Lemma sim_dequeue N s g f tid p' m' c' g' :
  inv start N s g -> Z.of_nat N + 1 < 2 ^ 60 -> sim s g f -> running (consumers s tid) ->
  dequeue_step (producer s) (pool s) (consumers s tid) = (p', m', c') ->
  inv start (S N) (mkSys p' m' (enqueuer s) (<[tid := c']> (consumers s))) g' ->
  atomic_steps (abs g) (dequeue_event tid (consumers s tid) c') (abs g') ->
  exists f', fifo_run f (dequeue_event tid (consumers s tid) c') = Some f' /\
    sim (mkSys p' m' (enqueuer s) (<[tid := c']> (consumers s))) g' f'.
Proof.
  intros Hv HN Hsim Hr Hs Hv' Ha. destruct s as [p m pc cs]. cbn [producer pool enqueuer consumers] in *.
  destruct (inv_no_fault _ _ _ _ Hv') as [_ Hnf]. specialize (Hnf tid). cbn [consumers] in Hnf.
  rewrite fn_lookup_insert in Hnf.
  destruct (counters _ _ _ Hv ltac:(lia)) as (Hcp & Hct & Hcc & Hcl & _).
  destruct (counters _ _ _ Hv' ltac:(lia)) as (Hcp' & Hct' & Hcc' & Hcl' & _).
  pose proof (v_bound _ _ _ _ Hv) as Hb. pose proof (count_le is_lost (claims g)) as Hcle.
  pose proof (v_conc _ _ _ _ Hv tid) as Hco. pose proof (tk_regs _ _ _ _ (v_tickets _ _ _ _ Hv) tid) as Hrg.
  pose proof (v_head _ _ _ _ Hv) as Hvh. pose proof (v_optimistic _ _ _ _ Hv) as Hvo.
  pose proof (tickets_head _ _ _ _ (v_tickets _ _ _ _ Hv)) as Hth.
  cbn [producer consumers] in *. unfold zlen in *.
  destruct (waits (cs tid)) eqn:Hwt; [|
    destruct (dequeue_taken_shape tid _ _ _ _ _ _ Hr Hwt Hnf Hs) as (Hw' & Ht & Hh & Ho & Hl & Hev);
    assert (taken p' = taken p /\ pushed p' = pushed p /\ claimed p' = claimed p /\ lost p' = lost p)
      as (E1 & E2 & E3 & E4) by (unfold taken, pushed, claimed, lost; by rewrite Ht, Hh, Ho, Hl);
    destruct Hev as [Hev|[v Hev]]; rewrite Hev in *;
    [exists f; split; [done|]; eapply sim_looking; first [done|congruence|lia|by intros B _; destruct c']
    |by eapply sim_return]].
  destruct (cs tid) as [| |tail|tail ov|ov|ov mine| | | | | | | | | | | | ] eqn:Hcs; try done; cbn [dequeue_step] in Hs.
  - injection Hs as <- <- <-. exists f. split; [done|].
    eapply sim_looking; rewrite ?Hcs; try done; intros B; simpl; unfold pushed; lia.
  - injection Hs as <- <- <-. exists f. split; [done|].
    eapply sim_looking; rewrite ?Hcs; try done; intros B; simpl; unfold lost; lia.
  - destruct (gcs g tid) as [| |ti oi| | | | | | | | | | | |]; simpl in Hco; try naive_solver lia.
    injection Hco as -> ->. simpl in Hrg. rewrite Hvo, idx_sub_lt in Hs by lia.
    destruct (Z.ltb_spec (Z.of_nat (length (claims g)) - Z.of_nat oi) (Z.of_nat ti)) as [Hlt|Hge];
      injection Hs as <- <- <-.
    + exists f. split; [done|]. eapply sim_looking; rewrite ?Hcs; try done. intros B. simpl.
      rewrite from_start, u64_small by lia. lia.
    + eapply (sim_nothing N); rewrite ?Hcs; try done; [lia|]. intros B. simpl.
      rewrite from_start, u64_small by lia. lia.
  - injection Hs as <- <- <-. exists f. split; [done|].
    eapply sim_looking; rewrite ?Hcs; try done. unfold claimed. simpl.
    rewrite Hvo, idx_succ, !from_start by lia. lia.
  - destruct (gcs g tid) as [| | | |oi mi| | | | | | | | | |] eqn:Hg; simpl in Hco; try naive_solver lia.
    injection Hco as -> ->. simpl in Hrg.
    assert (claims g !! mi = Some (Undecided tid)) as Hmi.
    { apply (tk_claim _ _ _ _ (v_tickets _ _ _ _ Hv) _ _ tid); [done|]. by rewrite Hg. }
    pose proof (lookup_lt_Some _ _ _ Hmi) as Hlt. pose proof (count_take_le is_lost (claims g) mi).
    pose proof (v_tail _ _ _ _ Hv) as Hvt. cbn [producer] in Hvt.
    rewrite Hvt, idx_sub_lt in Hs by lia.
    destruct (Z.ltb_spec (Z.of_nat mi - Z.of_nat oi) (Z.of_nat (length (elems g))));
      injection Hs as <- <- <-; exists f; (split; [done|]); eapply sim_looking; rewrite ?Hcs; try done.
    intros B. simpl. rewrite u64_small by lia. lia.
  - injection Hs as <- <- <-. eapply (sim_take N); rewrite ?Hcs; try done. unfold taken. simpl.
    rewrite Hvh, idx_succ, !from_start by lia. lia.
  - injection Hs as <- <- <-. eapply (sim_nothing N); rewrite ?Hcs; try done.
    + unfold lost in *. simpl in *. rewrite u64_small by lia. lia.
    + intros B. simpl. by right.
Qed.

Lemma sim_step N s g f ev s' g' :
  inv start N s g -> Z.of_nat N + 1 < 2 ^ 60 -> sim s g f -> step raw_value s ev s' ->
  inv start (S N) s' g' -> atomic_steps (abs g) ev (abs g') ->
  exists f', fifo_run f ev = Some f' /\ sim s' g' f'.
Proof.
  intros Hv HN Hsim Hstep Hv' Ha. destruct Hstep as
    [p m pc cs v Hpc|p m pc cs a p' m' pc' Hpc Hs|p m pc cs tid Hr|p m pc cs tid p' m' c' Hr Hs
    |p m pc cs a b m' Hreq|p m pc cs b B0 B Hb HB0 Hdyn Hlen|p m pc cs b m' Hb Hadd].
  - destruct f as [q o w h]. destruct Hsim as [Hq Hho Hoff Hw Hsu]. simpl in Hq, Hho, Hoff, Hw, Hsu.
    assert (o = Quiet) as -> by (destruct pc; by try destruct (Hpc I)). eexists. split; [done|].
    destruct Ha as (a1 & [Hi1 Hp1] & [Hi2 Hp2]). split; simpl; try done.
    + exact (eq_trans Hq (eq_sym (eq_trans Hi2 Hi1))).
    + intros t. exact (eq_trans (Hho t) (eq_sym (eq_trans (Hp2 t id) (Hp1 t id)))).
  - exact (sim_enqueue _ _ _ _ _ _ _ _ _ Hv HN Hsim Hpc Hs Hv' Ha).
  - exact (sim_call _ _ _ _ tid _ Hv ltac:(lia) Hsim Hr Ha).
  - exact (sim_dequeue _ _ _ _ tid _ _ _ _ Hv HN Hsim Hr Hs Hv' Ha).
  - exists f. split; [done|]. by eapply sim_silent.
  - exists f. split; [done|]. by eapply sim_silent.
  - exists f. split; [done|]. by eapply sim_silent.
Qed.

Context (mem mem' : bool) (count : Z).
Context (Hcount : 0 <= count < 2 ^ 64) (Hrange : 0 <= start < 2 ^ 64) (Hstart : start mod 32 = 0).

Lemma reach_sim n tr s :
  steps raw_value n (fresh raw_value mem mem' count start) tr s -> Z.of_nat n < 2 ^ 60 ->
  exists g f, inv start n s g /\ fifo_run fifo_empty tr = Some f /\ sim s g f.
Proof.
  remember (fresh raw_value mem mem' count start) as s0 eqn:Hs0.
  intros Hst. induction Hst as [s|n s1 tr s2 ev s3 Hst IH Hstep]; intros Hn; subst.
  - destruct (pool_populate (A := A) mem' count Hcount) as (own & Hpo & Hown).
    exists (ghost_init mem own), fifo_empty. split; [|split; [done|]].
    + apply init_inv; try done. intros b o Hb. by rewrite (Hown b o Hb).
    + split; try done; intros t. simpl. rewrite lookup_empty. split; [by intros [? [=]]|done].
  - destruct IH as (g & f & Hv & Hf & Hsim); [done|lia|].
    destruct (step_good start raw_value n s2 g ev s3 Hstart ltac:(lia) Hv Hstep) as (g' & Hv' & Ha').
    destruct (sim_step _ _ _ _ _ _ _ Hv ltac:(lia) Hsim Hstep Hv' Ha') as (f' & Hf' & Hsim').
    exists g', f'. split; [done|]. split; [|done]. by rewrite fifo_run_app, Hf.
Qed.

•••

■ HOW TO COMPLETE THIS TASK:
Retype the first line of the entries and every line after it, please, through the line that contains "destruct (counters _ _ _ Hv ltac:(lia))". Add nothing.

■ EXERCISE RESPONSE:
Lemma sim_dequeue N s g f tid p' m' c' g' :
  inv start N s g -> Z.of_nat N + 1 < 2 ^ 60 -> sim s g f -> running (consumers s tid) ->
  dequeue_step (producer s) (pool s) (consumers s tid) = (p', m', c') ->
  inv start (S N) (mkSys p' m' (enqueuer s) (<[tid := c']> (consumers s))) g' ->
  atomic_steps (abs g) (dequeue_event tid (consumers s tid) c') (abs g') ->
  exists f', fifo_run f (dequeue_event tid (consumers s tid) c') = Some f' /\
    sim (mkSys p' m' (enqueuer s) (<[tid := c']> (consumers s))) g' f'.
Proof.
  intros Hv HN Hsim Hr Hs Hv' Ha. destruct s as [p m pc cs]. cbn [producer pool enqueuer consumers] in *.
  destruct (inv_no_fault _ _ _ _ Hv') as [_ Hnf]. specialize (Hnf tid). cbn [consumers] in Hnf.
  rewrite fn_lookup_insert in Hnf.
  destruct (counters _ _ _ Hv ltac:(lia)) as (Hcp & Hct & Hcc & Hcl & _).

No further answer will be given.